The patients who received their mammogram at the hospital were typically younger – an average age of 56 at the hospital and 63 at the community practice – and younger patients have a higher rate of recall. The hospital patients also had a higher incidence of previous surgeries and biopsies, which can complicate the interpretation of the images.

The federal government currently uses recall rates – the frequency at which a radiologist interprets an examination as positive and the patient is instructed to return for more testing – as a quality indicator to calculate Medicare payments, according to lead researcher and author Dr. Ana Lourenco, a radiologist at Rhode Island Hospital.

“Recalling a patient for a mammogram has an impact on both the patient, and on the hospital,” said Lourenco. “Hearing that they need to return for another mammogram can cause a great deal of anxiety for patients.”

A better quality metric, Lourenco suggested to the Providence Business News, would be in data mining to get a better breast cancer detection rate.

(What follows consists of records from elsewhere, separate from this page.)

Definition binit (d : D) : bst D :=
  let bs := replicate (S NBUF) zero_buf in
  let bs := alter (fun x => set_next head (set_prev head x)) head bs in
  Bst false (foldl binit1 bs (seq 0 NBUF)) d.

(** [for (b = start; b != &head; b = b->link) if (p(b)) ...]: the first buffer
    on the chain that satisfies [p]; [None] when the chain does not come back
    to the head within [fuel] links. *)
Fixpoint scan (link : buf -> nat) (p : buf -> bool) (bs : list buf) (fuel : nat) (b : nat)
    : option (option nat) :=
  match fuel with
  | O => None
  | S fuel' =>
      if (b =? head)%nat then Some None
      else if p (bs !!! b) then Some (Some b)
      else scan link p bs fuel' (link (bs !!! b))
  end.

Definition FUEL : nat := S NBUF.

Definition is_block (dev sector : Z) (x : buf) : bool :=
  (b_dev x =? dev) && (b_sector x =? sector).
Definition is_free (x : buf) : bool := negb (has B_BUSY x) && negb (has B_DIRTY x).

Definition bget (dev sector : Z) : M (bst D) nat :=
  Spinlock.acquire bc_lock set_bc_lock ;!
  let! bs := gets bufs in
  match scan b_next (is_block dev sector) bs FUEL (b_next (bs !!! head)) with
  | None => nofuel
  | Some (Some b) =>
      if negb (has B_BUSY (bs !!! b)) then
        updb b (add_flag B_BUSY) ;!
        Spinlock.release bc_lock set_bc_lock ;!
        ret b
      else
        (* sleep(b, &bcache.lock) gives the lock up; then [goto loop] *)
        Spinlock.release bc_lock set_bc_lock ;!
        sleepOn (CBuf b)
  | Some None =>
      match scan b_prev is_free bs FUEL (b_prev (bs !!! head)) with
      | None => nofuel
      | Some (Some b) =>
          updb b (fun x => set_flags B_BUSY (set_id dev sector x)) ;!
          Spinlock.release bc_lock set_bc_lock ;!
          ret b
      | Some None => panic "bget: no buffers"
      end
  end.

(** [iderw(b)] on the buffer [b] of the cache. *)
Definition do_iderw (b : nat) : M (bst D) unit := fun s =>
  match iderw (bufs s !!! b) (dsk s) with
  | Done x d => Done tt (Bst (bc_lock s) (<[b := x]> (bufs s)) d)
  | Panic msg => Panic msg
  | Sleep c d => Sleep c (Bst (bc_lock s) (bufs s) d)
  | Wild w => Wild w
  | NoFuel => NoFuel
  end.

Definition bread (dev sector : Z) : M (bst D) nat :=
  let! b := bget dev sector in
  let! x := getb b in
  when (negb (has B_VALID x)) (do_iderw b) ;!
  ret b.

Definition bwrite (b : nat) : M (bst D) unit :=
  let! x := getb b in
  if negb (has B_BUSY x) then panic "bwrite"
  else
    updb b (add_flag B_DIRTY) ;!
    do_iderw b.

(** The six assignments of [brelse] that move [b] to the front. *)
Definition move_front (bs : list buf) (b : nat) : list buf :=
  let bs := alter (set_prev (b_prev (bs !!! b))) (b_next (bs !!! b)) bs in
  let bs := alter (set_next (b_next (bs !!! b))) (b_prev (bs !!! b)) bs in
  let bs := alter (set_next (b_next (bs !!! head))) b bs in
  let bs := alter (set_prev head) b bs in
  let bs := alter (set_prev b) (b_next (bs !!! head)) bs in
  alter (set_next b) head bs.

Definition brelse (b : nat) : M (bst D) unit :=
  let! x := getb b in
  if negb (has B_BUSY x) then panic "brelse"
  else
    Spinlock.acquire bc_lock set_bc_lock ;!
    modify (fun s => set_bufs (move_front (bufs s) b) s) ;!
    updb b (del_flag B_BUSY) ;!
    Spinlock.release bc_lock set_bc_lock.

End Ops.
(** ** Flags *)

Definition flag (f : Z) : Prop := f = B_BUSY \/ f = B_VALID \/ f = B_DIRTY.

Lemma flag_busy : flag B_BUSY. Proof. by left. Qed.
Lemma flag_valid : flag B_VALID. Proof. by right; left. Qed.
Lemma flag_dirty : flag B_DIRTY. Proof. by right; right. Qed.
#[local] Hint Resolve flag_busy flag_valid flag_dirty : core.

Lemma has_testbit i b : 0 <= i -> has (2 ^ i) b = Z.testbit (b_flags b) i.
Proof.
  intros Hi. unfold has. destruct (Z.testbit (b_flags b) i) eqn:E.
  - apply negb_true_iff, Z.eqb_neq. intros H0. apply (f_equal (fun z => Z.testbit z i)) in H0.
    rewrite Z.land_spec, Z.pow2_bits_true, E, Z.bits_0 in H0 by lia. done.
  - apply negb_false_iff, Z.eqb_eq. apply Z.bits_inj'. intros j Hj.
    rewrite Z.land_spec, Z.bits_0. destruct (Z.eq_dec i j) as [->|].
    + by rewrite E.
    + by rewrite Z.pow2_bits_false, andb_false_r by lia.
Qed.

Lemma flag_pow f : flag f -> exists i, 0 <= i <= 2 /\ f = 2 ^ i.
Proof. intros [-> | [-> | -> ] ]; [exists 0|exists 1|exists 2]; done. Qed.

Lemma has_add f g b : flag f -> flag g -> has f (add_flag g b) = has f b || (f =? g).
Proof.
  intros (i & Hi & ->)%flag_pow (j & Hj & ->)%flag_pow.
  rewrite !has_testbit by lia. cbn [add_flag set_flags b_flags]. rewrite Z.lor_spec. f_equal.
  destruct (Z.eqb_spec (2 ^ i) (2 ^ j)) as [E|E].
  - apply Z.pow_inj_r in E; [|lia..]. subst. apply Z.pow2_bits_true. lia.
  - apply Z.pow2_bits_false. congruence.
Qed.

Lemma has_del f g b : flag f -> flag g -> has f (del_flag g b) = has f b && negb (f =? g).
Proof.
  intros (i & Hi & ->)%flag_pow (j & Hj & ->)%flag_pow.
  rewrite !has_testbit by lia. cbn [del_flag set_flags b_flags].
  rewrite Z.land_spec, Z.lnot_spec by lia. do 2 f_equal.
  destruct (Z.eqb_spec (2 ^ i) (2 ^ j)) as [E|E].
  - apply Z.pow_inj_r in E; [|lia..]. subst. apply Z.pow2_bits_true. lia.
  - apply Z.pow2_bits_false. congruence.
Qed.

Lemma has_set_data f d b : has f (set_data d b) = has f b.
Proof. done. Qed.

(** Flags of a buffer the cache or the driver has just updated. *)
Ltac flags := repeat (rewrite ?has_add, ?has_del, ?has_set_data by auto; cbn [Z.eqb B_BUSY B_VALID B_DIRTY
  Pos.eqb orb andb negb]; rewrite ?orb_false_r, ?orb_true_r, ?andb_true_r, ?andb_false_r).

(** ** The circular list *)

Definition nx (bs : list buf) (i : nat) : nat := b_next (bs !!! i).
Definition pv (bs : list buf) (i : nat) : nat := b_prev (bs !!! i).

Fixpoint chain (n p : nat -> nat) (l : list nat) : Prop :=
  match l with
  | a :: ((b :: _) as r) => n a = b /\ p b = a /\ chain n p r
  | _ => True
  end.

Lemma chain_app n p l1 a l2 :
  chain n p (l1 ++ a :: l2) <-> chain n p (l1 ++ [a]) /\ chain n p (a :: l2).
Proof.
  induction l1 as [|x l1 IH]; cbn [app]; [by cbn; tauto|].
  destruct l1 as [|y l1]; cbn in *; tauto.
Qed.

Lemma chain_ext n p n' p' q z : chain n p (q ++ [z]) ->
  (forall x, x ∈ q -> n' x = n x) -> (forall x, x ∈ tail (q ++ [z]) -> p' x = p x) ->
  chain n' p' (q ++ [z]).
Proof.
  induction q as [|a q IH]; intros Hc Hn Hp; [done|].
  assert (Hgo : q ++ [z] <> []) by (by destruct q).
  cbn [app tail] in *. destruct (q ++ [z]) as [|b r] eqn:E; [done|].
  destruct Hc as (H1 & H2 & H3). cbn [chain]. split_and!.
  - rewrite Hn; [done|set_solver].
  - rewrite Hp; [done|set_solver].
  - apply IH; [done|set_solver|]. intros x Hx. apply Hp. set_solver.
Qed.

Lemma chain_rev n p l : chain n p l -> chain p n (reverse l).
Proof.
  induction l as [|a l IH]; [done|]. intros Hc. rewrite reverse_cons.
  destruct l as [|b l]; [done|]. destruct Hc as (H1 & H2 & H3).
  rewrite reverse_cons in *. rewrite <- app_assoc. cbn [app]. apply chain_app.
  split; [by apply IH|done].
Qed.

(** Unlinking [i] from a ring and linking it after the head. *)
Lemma chain_unlink n p n' p' h l1 i l2 :
  chain n p (h :: l1 ++ i :: l2 ++ [h]) -> NoDup (h :: l1 ++ i :: l2) ->
  (forall x, n' x = if decide (x = p i) then n i else n x) ->
  (forall x, p' x = if decide (x = n i) then p i else p x) ->
  chain n' p' (h :: l1 ++ l2 ++ [h]).
Proof.
  intros Hc Hnd Hn' Hp'. change (h :: l1 ++ i :: l2 ++ [h]) with ((h :: l1) ++ i :: l2 ++ [h]) in Hc.
  change (h :: l1 ++ l2 ++ [h]) with ((h :: l1) ++ l2 ++ [h]).
  change (h :: l1 ++ i :: l2) with ((h :: l1) ++ i :: l2) in Hnd.
  assert (El : tail (h :: l1) = l1) by done.
  destruct (exists_last (l := h :: l1) ltac:(done)) as (q & pr & E). rewrite E in *.
  assert (Er : exists nn r, l2 ++ [h] = nn :: r) by (destruct l2; cbn; eauto).
  destruct Er as (nn & r & Er).
  rewrite <- app_assoc in Hc. cbn [app] in Hc. apply chain_app in Hc as [C1 C2].
  cbn [chain app] in C2. rewrite Er in C2. destruct C2 as (N1 & P1 & N2 & P2 & C3).
  rewrite <- app_assoc in *. cbn [app] in *. rewrite Er.
  apply NoDup_app in Hnd as (Hq & Hq2 & Hr). apply NoDup_cons in Hr as [Hpr Hr].
  apply NoDup_cons in Hr as [Hi Hl2].
  assert (Hh : h ∈ q ++ [pr]) by (rewrite <- E; set_solver).
  apply chain_app. split; [|cbn [chain]; split_and!].
  - apply (chain_ext n p); [done| |].
    + intros x Hx. rewrite Hn', decide_False; [done|]. rewrite P1. intros ->.
      by apply (Hq2 pr Hx), elem_of_cons; left.
    + intros x Hx. rewrite El in Hx. rewrite Hp', decide_False; [done|]. rewrite N2. intros ->.
      assert (Hx' : nn ∈ q ++ [pr]) by (rewrite <- E; set_solver).
      assert (nn ∈ l2 ++ [h]) as [Hl|Hl]%elem_of_app by (rewrite Er; set_solver).
      * apply elem_of_app in Hx' as [Hx'|Hx']; [apply (Hq2 nn Hx'); set_solver|].
        apply list_elem_of_singleton in Hx' as ->. set_solver.
      * apply list_elem_of_singleton in Hl as ->.
        assert (NoDup (h :: l1)) as [Hh1 _]%NoDup_cons; [|done].
        rewrite E. apply NoDup_app. split_and!; [done| |apply NoDup_singleton].
        intros y Hy ->%list_elem_of_singleton. apply (Hq2 pr Hy). set_solver.
  - rewrite Hn', decide_True by done. done.
  - rewrite Hp', decide_True by done. done.
  - change (chain n' p' (nn :: r)). rewrite <- Er. apply (chain_ext n p); [rewrite Er; done| |].
    + intros x Hx. rewrite Hn', decide_False; [done|]. rewrite P1. intros ->. set_solver.
    + intros x Hx. rewrite Hp', decide_False; [done|]. rewrite N2. intros ->.
      rewrite Er in Hx. cbn [tail] in Hx.
      assert (Hnd2 : NoDup (l2 ++ [h])).
      { apply NoDup_app. split_and!; [done| |apply NoDup_singleton].
        intros y Hy ->%list_elem_of_singleton.
        apply elem_of_app in Hh as [Hh|Hh]; [apply (Hq2 h Hh); set_solver|set_solver]. }
      rewrite Er in Hnd2. apply NoDup_cons in Hnd2 as [? _]. done.
Qed.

“The difference in recall rates does not indicate the quality of the centers,” Lourenco said. “Demographics such as age and prior procedures play a very large role in the rate of recall, and it’s important that patients know that a recall is not suggestive of a definitive diagnosis. While radiologists aim to keep recall rates down, they also must put the patient’s health first. If that means conducting a second mammogram to be confident about the results, then they will call the patient back in.”